WORK TO BE COMPLETED: The line containing "case_decide as Hin;" marks the end: quote every line from the start of the records below through it, word for word.

INFORMATION GIVEN:

Lemma touch_ok P s A i p x : filling P s A i p -> is_Some (pm p x) -> x - x mod PAGE_SIZE ∈ P ->
  exists T, touch x A = Some (i, p, Spec (procs A) (acur A) T (afree A)) /\ NoDup T /\ T ⊆ P.
Proof.
  intros [_ Hc Hp Hn Hs Hf] [b Hb] Hx. unfold touch. rewrite Hc. cbn. rewrite Hp. cbn. rewrite Hb. cbn.
  case_decide as Hin; [exists (touched A); split; [by rewrite <- Hc; destruct A|done]|]. exists ((x - x mod PAGE_SIZE) :: touched A).
  assert (NoDup ((x - x mod PAGE_SIZE) :: touched A)) as Hn' by by constructor.
  assert ((x - x mod PAGE_SIZE) :: touched A ⊆ P) as Hs' by set_solver.
  pose proof (submseteq_length _ _ (NoDup_submseteq _ _ Hn' Hs')) as Hle. cbn [length] in Hle.
  rewrite decide_True by lia. done.
Qed.
Lemma user_store_ok P s A i p x b : filling P s A i p -> 0 <= x < MIPS_KSEG0 -> is_Some (pm p x) -> x - x mod PAGE_SIZE ∈ P ->
  exists s', user_store x b s = Done (0, s') /\ filled P s A i p (put x [b] (pm p)) s'.
Proof.
  intros Hf Hx Hm Hpg. destruct (touch_ok _ _ _ _ _ _ Hf Hm Hpg) as (T & Ht & Hn & Hs).
  destruct (cstep_refines (Store x b) (machine s) A (fill_rel _ _ _ _ _ Hf) Hx) as (c' & Hc & Hr).
  cbn [astep] in Hc, Hr. rewrite Ht in Hc, Hr. cbn [fst snd procs acur touched afree] in Hc, Hr.
  exists (with_machine c' s). unfold user_store. rewrite Hc. split; [done|]. split; [done|].
  eexists T, _. split; [|split; [|split]]; [split| | |]; cbn.
  - exact Hr.
  - apply Hf.
  - apply list_lookup_insert_eq. apply lookup_lt_Some with p, Hf.
  - done.
  - done.
  - apply Hf.
  - done.
  - done.
  - intros y. cbn [pm]. unfold put. cbn [length]. change (Z.of_nat 1) with 1.
    repeat case_decide; try lia; try done. by replace (Z.to_nat (y - x)) with 0%nat by lia.
Qed.
Lemma filled_ext P s A i p m m' s' : (forall x, m x = m' x) -> filled P s A i p m s' -> filled P s A i p m' s'.
Proof. intros H (Ho & T & p' & Hf & H1 & H2 & Hm). split; [done|]. exists T, p'. split_and!; [done..|]. intros x. by rewrite Hm, H. Qed.
Lemma filled_refl P s A i p : filling P s A i p -> filled P s A i p (pm p) s.
Proof.
  intros Hf. split; [done|]. exists (touched A), p. split; [|done]. rewrite list_insert_id by apply Hf. by destruct A.
Qed.
Lemma filled_no_data P s A i p v : filling P s A i p -> filled P s A i p (put v [] (pm p)) s.
Proof. intros Hf. apply (filled_ext _ _ _ _ _ (pm p)); [intros x; by rewrite put_nil|by apply filled_refl]. Qed.
(** One filling after another: the second starts from the memory of the first. *)
Lemma filled_then P s A i p m s1 (Q : lst -> Prop) : filled P s A i p m s1 ->
  (forall A1 p1, filling P s1 A1 i p1 -> (forall x, pm p1 x = m x) ->
     (forall m' s', filled P s1 A1 i p1 m' s' -> filled P s A i p m' s') -> exists s', Q s') -> exists s', Q s'.
Proof.
  intros (Ho & T & p1 & Hf & H1 & H2 & Hm) Hk. apply (Hk _ p1 Hf Hm). intros m' s' (Ho' & T' & p' & Hf' & H1' & H2' & Hm').
  split; [congruence|]. exists T', p'. cbn [procs acur afree] in Hf'. rewrite list_insert_insert_eq in Hf'.
  split; [exact Hf'|]. split; [congruence|]. split; [congruence|done].
Qed.
(** The addresses [v .. v + n - 1] are the process's, on pages of [P]. *)
Definition covered (P : list Z) (m : Z -> option Z) (v n : Z) : Prop :=
  0 <= v /\ v + n <= MIPS_KSEG0 /\ forall x, v <= x < v + n -> is_Some (m x) /\ x - x mod PAGE_SIZE ∈ P.
Lemma covered_put P m v n w d : covered P m v n -> covered P (put w d m) v n.
Proof.
  intros (H1 & H2 & H3). split_and!; [done..|]. intros x Hx. split; [|by apply H3]. unfold put. case_decide; [|by apply H3].
  apply lookup_lt_is_Some_2. lia.
Qed.
Lemma covered_ext P m m' v n : (forall x, m x = m' x) -> covered P m v n -> covered P m' v n.
Proof. intros H (H1 & H2 & H3). split_and!; [done..|]. intros x Hx. rewrite <- H. by apply H3. Qed.
Lemma covered_sub P m v n v' n' : covered P m v n -> v <= v' -> v' + n' <= v + n -> covered P m v' n'.
Proof. intros (H1 & H2 & H3) ? ?. split_and!; [lia..|]. intros x Hx. apply H3. lia. Qed.

Lemma store_bytes_ok P data : forall v s A i p, filling P s A i p -> covered P (pm p) v (Z.of_nat (length data)) ->
  exists s', store_bytes v data s = Done (0, s') /\ filled P s A i p (put v data (pm p)) s'.
Proof.
  induction data as [|b data IH]; intros v s A i p Hf Hc; cbn [store_bytes].
  { exists s. split; [done|]. by apply filled_no_data. }
  cbn [length] in Hc. pose proof Hc as (H1 & H2 & H3). destruct (H3 v ltac:(lia)) as [Hm Hpg].
  destruct (user_store_ok P s A i p v b Hf ltac:(lia) Hm Hpg) as (s1 & Hs1 & Hf1).
  eapply filled_then; [exact Hf1|]. intros A1 p1 Hg Hp1 Hback.
  destruct (IH (v + 1) s1 A1 i p1 Hg) as (s' & Hs' & Hf').
  { eapply covered_ext; [intros x; symmetry; apply Hp1|]. apply covered_put. eapply covered_sub; [exact Hc|lia|lia]. }
  exists s'. erewrite bind_Done by exact Hs1. split; [exact Hs'|]. apply Hback in Hf'. eapply filled_ext; [|exact Hf'].
  intros x. rewrite (put_ext _ _ _ _ _ Hp1). apply (put_app v [b] data).
Qed.
Lemma uiomove_user_ok P data v s A i p : filling P s A i p -> covered P (pm p) v (Z.of_nat (length data)) ->
  exists s', uiomove_user v data s = Done (0, s') /\ filled P s A i p (put v data (pm p)) s'.
Proof.
  intros Hf Hc. unfold uiomove_user. destruct data as [|b data].
  { exists s. split; [done|]. by apply filled_no_data. }
  rewrite bool_decide_false by done. pose proof Hc as (H1 & H2 & _).
  rewrite copycheck_inside; [|done|cbn [length]; lia|exact H2]. cbn [negb Z.eqb].
  change (0 =? 0) with true. rewrite Z.eqb_refl. cbn [negb]. by apply store_bytes_ok.
Qed.
Lemma move_pieces_ok P pieces : forall v s A i p, filling P s A i p -> covered P (pm p) v (Z.of_nat (length (concat pieces))) ->
  exists s', move_pieces v pieces s = Done ((0, Z.of_nat (length (concat pieces))), s') /\
    filled P s A i p (put v (concat pieces) (pm p)) s'.
Proof.
  induction pieces as [|d pieces IH]; intros v s A i p Hf Hc; cbn [move_pieces concat] in *.
  { exists s. split; [done|]. by apply filled_no_data. }
  rewrite length_app in Hc. destruct (uiomove_user_ok P d v s A i p Hf) as (s1 & Hs1 & Hf1).
  { eapply covered_sub; [exact Hc|lia|lia]. }
  eapply filled_then; [exact Hf1|]. intros A1 p1 Hg Hp1 Hback.
  destruct (IH (v + Z.of_nat (length d)) s1 A1 i p1 Hg) as (s' & Hs' & Hf').
  { eapply covered_ext; [intros x; symmetry; apply Hp1|]. apply covered_put. eapply covered_sub; [exact Hc|lia|lia]. }
  exists s'. erewrite bind_Done by exact Hs1. change (0 =? 0) with true. cbn [negb]. erewrite bind_Done by exact Hs'.
  split; [unfold mret, M_ret; rewrite length_app; do 3 f_equal; lia|]. apply Hback in Hf'. eapply filled_ext; [|exact Hf'].
  intros x. rewrite (put_ext _ _ _ _ _ Hp1). apply put_app.
Qed.

(** ** The file *)
Section loading.
Context {F : Type} `{!ExecFile F}.
Variable f : F.
Hypothesis Hread : readable f.
Abbreviation bytes := (contents f).
Abbreviation flen := (Z.of_nat (length (contents f))).

Definition ehdr_of : Elf_Ehdr := decode_ehdr (slice 0 sizeof_ehdr bytes).
Definition phdr_off (eh : Elf_Ehdr) (i : Z) : Z := u32 (e_phoff eh + i * e_phentsize eh).
Definition phdr_at (eh : Elf_Ehdr) (i : Z) : Elf_Phdr := decode_phdr (slice (phdr_off eh i) sizeof_phdr bytes).
Definition headers (eh : Elf_Ehdr) (n : nat) (i : Z) : list Elf_Phdr := map (phdr_at eh) (seqZ i (Z.of_nat n)).
Definition loads (phs : list Elf_Phdr) : list Elf_Phdr := filter (fun ph => p_type ph = PT_LOAD) phs.
(** The program headers are in the file and of a type that is known. *)
Definition known (eh : Elf_Ehdr) (n : nat) (i : Z) : Prop :=
  forall j, i <= j < i + Z.of_nat n -> phdr_off eh j + sizeof_phdr <= flen /\
    (skipped (p_type (phdr_at eh j)) = true \/ p_type (phdr_at eh j) = PT_LOAD).
(** What a segment has in the file. *)
Definition seg_size (ph : Elf_Phdr) : Z := Z.min (p_filesz ph) (p_memsz ph).
Definition seg_data (ph : Elf_Phdr) : list Z := slice (p_offset ph) (seg_size ph) bytes.
Definition image (segs : list Elf_Phdr) (m : Z -> option Z) : Z -> option Z :=
  fold_left (fun m ph => put (p_vaddr ph) (seg_data ph) m) segs m.
Definition seg_in_file (ph : Elf_Phdr) : Prop :=
  0 <= p_offset ph /\ 0 <= seg_size ph /\ p_offset ph + seg_size ph <= flen.

Lemma image_ext segs : forall m m' x, (forall y, m y = m' y) -> image segs m x = image segs m' x.
Proof using Type. induction segs as [|ph segs IH]; intros m m' x H; [apply H|]. cbn [image fold_left]. apply IH. intros y. by apply put_ext. Qed.
Lemma read_struct_ok off n s : 0 <= off -> 0 <= n -> off + n <= flen -> read_struct f off n s = Done (Ok (slice off n bytes), s).
Proof using Hread.
  intros Ho Hn Hl. destruct (Hread off n Ho Hn) as [H1 H2]. unfold read_struct. destruct (vop_read f off n) as [e ps].
  cbn [fst snd] in *. rewrite H1, H2, length_file_slice by done. by rewrite Z.sub_diag.
Qed.
Lemma read_phdr_ok eh i s : phdr_off eh i + sizeof_phdr <= flen -> read_phdr f eh i s = Done (Ok (phdr_at eh i), s).
Proof using Hread.
  intros H. unfold read_phdr, ebind. erewrite bind_Done.
  2: { apply read_struct_ok; [|done|exact H]. apply uwrap_range. lia. }
  done.
Qed.
Lemma load_segment_ok P s A i p ph : filling P s A i p -> seg_in_file ph -> covered P (pm p) (p_vaddr ph) (seg_size ph) ->
  exists s', load_segment f (p_offset ph) (p_vaddr ph) (p_memsz ph) (p_filesz ph) s = Done (0, s') /\
    filled P s A i p (put (p_vaddr ph) (seg_data ph) (pm p)) s'.
Proof using Hread.
  intros Hf (Ho & Hs & Hl) Hc. unfold load_segment.
  assert ((if p_memsz ph <? p_filesz ph then p_memsz ph else p_filesz ph) = seg_size ph) as ->.
  { unfold seg_size. destruct (Z.ltb_spec (p_memsz ph) (p_filesz ph)); lia. }
  destruct (Hread (p_offset ph) (seg_size ph) Ho Hs) as [H1 H2]. destruct (vop_read f (p_offset ph) (seg_size ph)) as [e ps].
  cbn [fst snd] in *. subst e. fold (seg_data ph) in H2.
  assert (Z.of_nat (length (seg_data ph)) = seg_size ph) as Hlen by by apply length_file_slice.
  destruct (move_pieces_ok P ps (p_vaddr ph) s A i p Hf) as (s' & Hm & Hf'); [by rewrite H2, Hlen|].
  rewrite H2, Hlen in Hm. rewrite H2 in Hf'. exists s'. split; [|done]. erewrite bind_Done by exact Hm.
  change (0 =? 0) with true. cbn [negb]. by rewrite Z.sub_diag.
Qed.

(** ** The two loops *)

(** The machine while a process is loaded: its space is the last one. *)
Definition loading (v : vmstate) (sp : list addrspace) (a : addrspace) (o : Z) : lst :=
  Lst (Sys v (sp ++ [a]) (Some (length sp))) o.
Lemma t_addrspace_ok v sp a o : t_addrspace (loading v sp a o) = Done (a, loading v sp a o).
Proof using Type. unfold t_addrspace, loading, cur_as. mrun. cbn. by rewrite lookup_app_r, Nat.sub_diag by lia. Qed.
Lemma set_addrspace_ok v sp a o a' : set_addrspace a' (loading v sp a o) = Done (tt, loading v sp a' o).
Proof using Type.
  unfold set_addrspace, loading, with_machine. mrun. cbn. do 3 f_equal. rewrite insert_app_r_alt, Nat.sub_diag by lia. done.
Qed.
(** The regions of some segments, up to one that cannot be had. *)
Fixpoint define_all (segs : list Elf_Phdr) (a : addrspace) : Z * addrspace :=
  match segs with
  | [] => (0, a)
  | ph :: r =>
      let '(e, a) := as_define_region a (p_vaddr ph) (p_memsz ph) in
      if e =? 0 then define_all r a else (e, a)
  end.
Lemma define_regions_run eh n : forall i v sp a o, known eh n i ->
  define_regions f eh n i (loading v sp a o) =
    let '(e, a') := define_all (loads (headers eh n i)) a in Done (e, loading v sp a' o).
Proof using Hread.
  induction n as [|n IH]; intros i v sp a o Hk; [done|]. cbn [define_regions].
  destruct (Hk i ltac:(lia)) as [Hin Hty]. erewrite bind_Done by by apply read_phdr_ok.
  assert (headers eh (S n) i = phdr_at eh i :: headers eh n (i + 1)) as Eh.
  { unfold headers. rewrite seqZ_cons by lia. cbn [map]. do 3 f_equal; lia. }
  rewrite Eh. unfold loads. rewrite filter_cons. specialize (IH (i + 1)).
  assert (known eh n (i + 1)) as Hk' by (intros j Hj; apply Hk; lia).
  destruct (skipped (p_type (phdr_at eh i))) eqn:Es.
  - rewrite decide_False; [by apply IH|]. intros E. rewrite E in Es. done.
  - destruct Hty as [?|Hty]; [done|]. rewrite decide_True, Hty by done. cbn [negb].
    change (PT_LOAD =? PT_LOAD) with true. cbn [negb]. erewrite bind_Done by apply t_addrspace_ok. cbn [define_all].
    destruct (as_define_region a (p_vaddr (phdr_at eh i)) (p_memsz (phdr_at eh i))) as [e a1].
    erewrite bind_Done by apply set_addrspace_ok. destruct (e =? 0); cbn [negb]; [by apply IH|done].
Qed.
Lemma load_segments_run P eh n : forall i s A k p, known eh n i -> filling P s A k p ->
  Forall (fun ph => seg_in_file ph /\ covered P (pm p) (p_vaddr ph) (seg_size ph)) (loads (headers eh n i)) ->
  exists s', load_segments f eh n i s = Done (0, s') /\ filled P s A k p (image (loads (headers eh n i)) (pm p)) s'.
Proof using Hread.
  induction n as [|n IH]; intros i s A k p Hk Hf Hall; [exists s; split; [done|by apply filled_refl]|]. cbn [load_segments].
  destruct (Hk i ltac:(lia)) as [Hin Hty]. erewrite bind_Done by by apply read_phdr_ok.
  assert (headers eh (S n) i = phdr_at eh i :: headers eh n (i + 1)) as Eh.
  { unfold headers. rewrite seqZ_cons by lia. cbn [map]. do 3 f_equal; lia. }
  rewrite Eh in *. unfold loads in *. rewrite filter_cons in *.
  assert (known eh n (i + 1)) as Hk' by (intros j Hj; apply Hk; lia).
  destruct (skipped (p_type (phdr_at eh i))) eqn:Es.
  - rewrite decide_False in * by (intros E; by rewrite E in Es). by apply IH.
  - destruct Hty as [?|Hty]; [done|]. rewrite decide_True in * by done. rewrite Hty.
    apply Forall_cons in Hall as [[Hsf Hc] Hall]. change (PT_LOAD =? PT_LOAD) with true. cbn [negb].
    destruct (load_segment_ok P s A k p _ Hf Hsf Hc) as (s1 & Hs1 & Hf1).
    eapply filled_then; [exact Hf1|]. intros A1 p1 Hg Hp1 Hback. destruct (IH (i + 1) s1 A1 k p1 Hk' Hg) as (s' & Hs' & Hf').
    { eapply Forall_impl; [exact Hall|]. intros ph [H1 H2]. split; [done|].
      eapply covered_ext; [intros x; symmetry; apply Hp1|]. by apply covered_put. }
    exists s'. erewrite bind_Done by exact Hs1. split; [exact Hs'|]. apply Hback in Hf'. eapply filled_ext; [|exact Hf'].
    intros x. cbn [image fold_left]. apply image_ext, Hp1.
Qed.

RESPONSE TO THIS EXERCISE:
Lemma touch_ok P s A i p x : filling P s A i p -> is_Some (pm p x) -> x - x mod PAGE_SIZE ∈ P ->
  exists T, touch x A = Some (i, p, Spec (procs A) (acur A) T (afree A)) /\ NoDup T /\ T ⊆ P.
Proof.
  intros [_ Hc Hp Hn Hs Hf] [b Hb] Hx. unfold touch. rewrite Hc. cbn. rewrite Hp. cbn. rewrite Hb. cbn.
  case_decide as Hin; [exists (touched A); split; [by rewrite <- Hc; destruct A|done]|]. exists ((x - x mod PAGE_SIZE) :: touched A).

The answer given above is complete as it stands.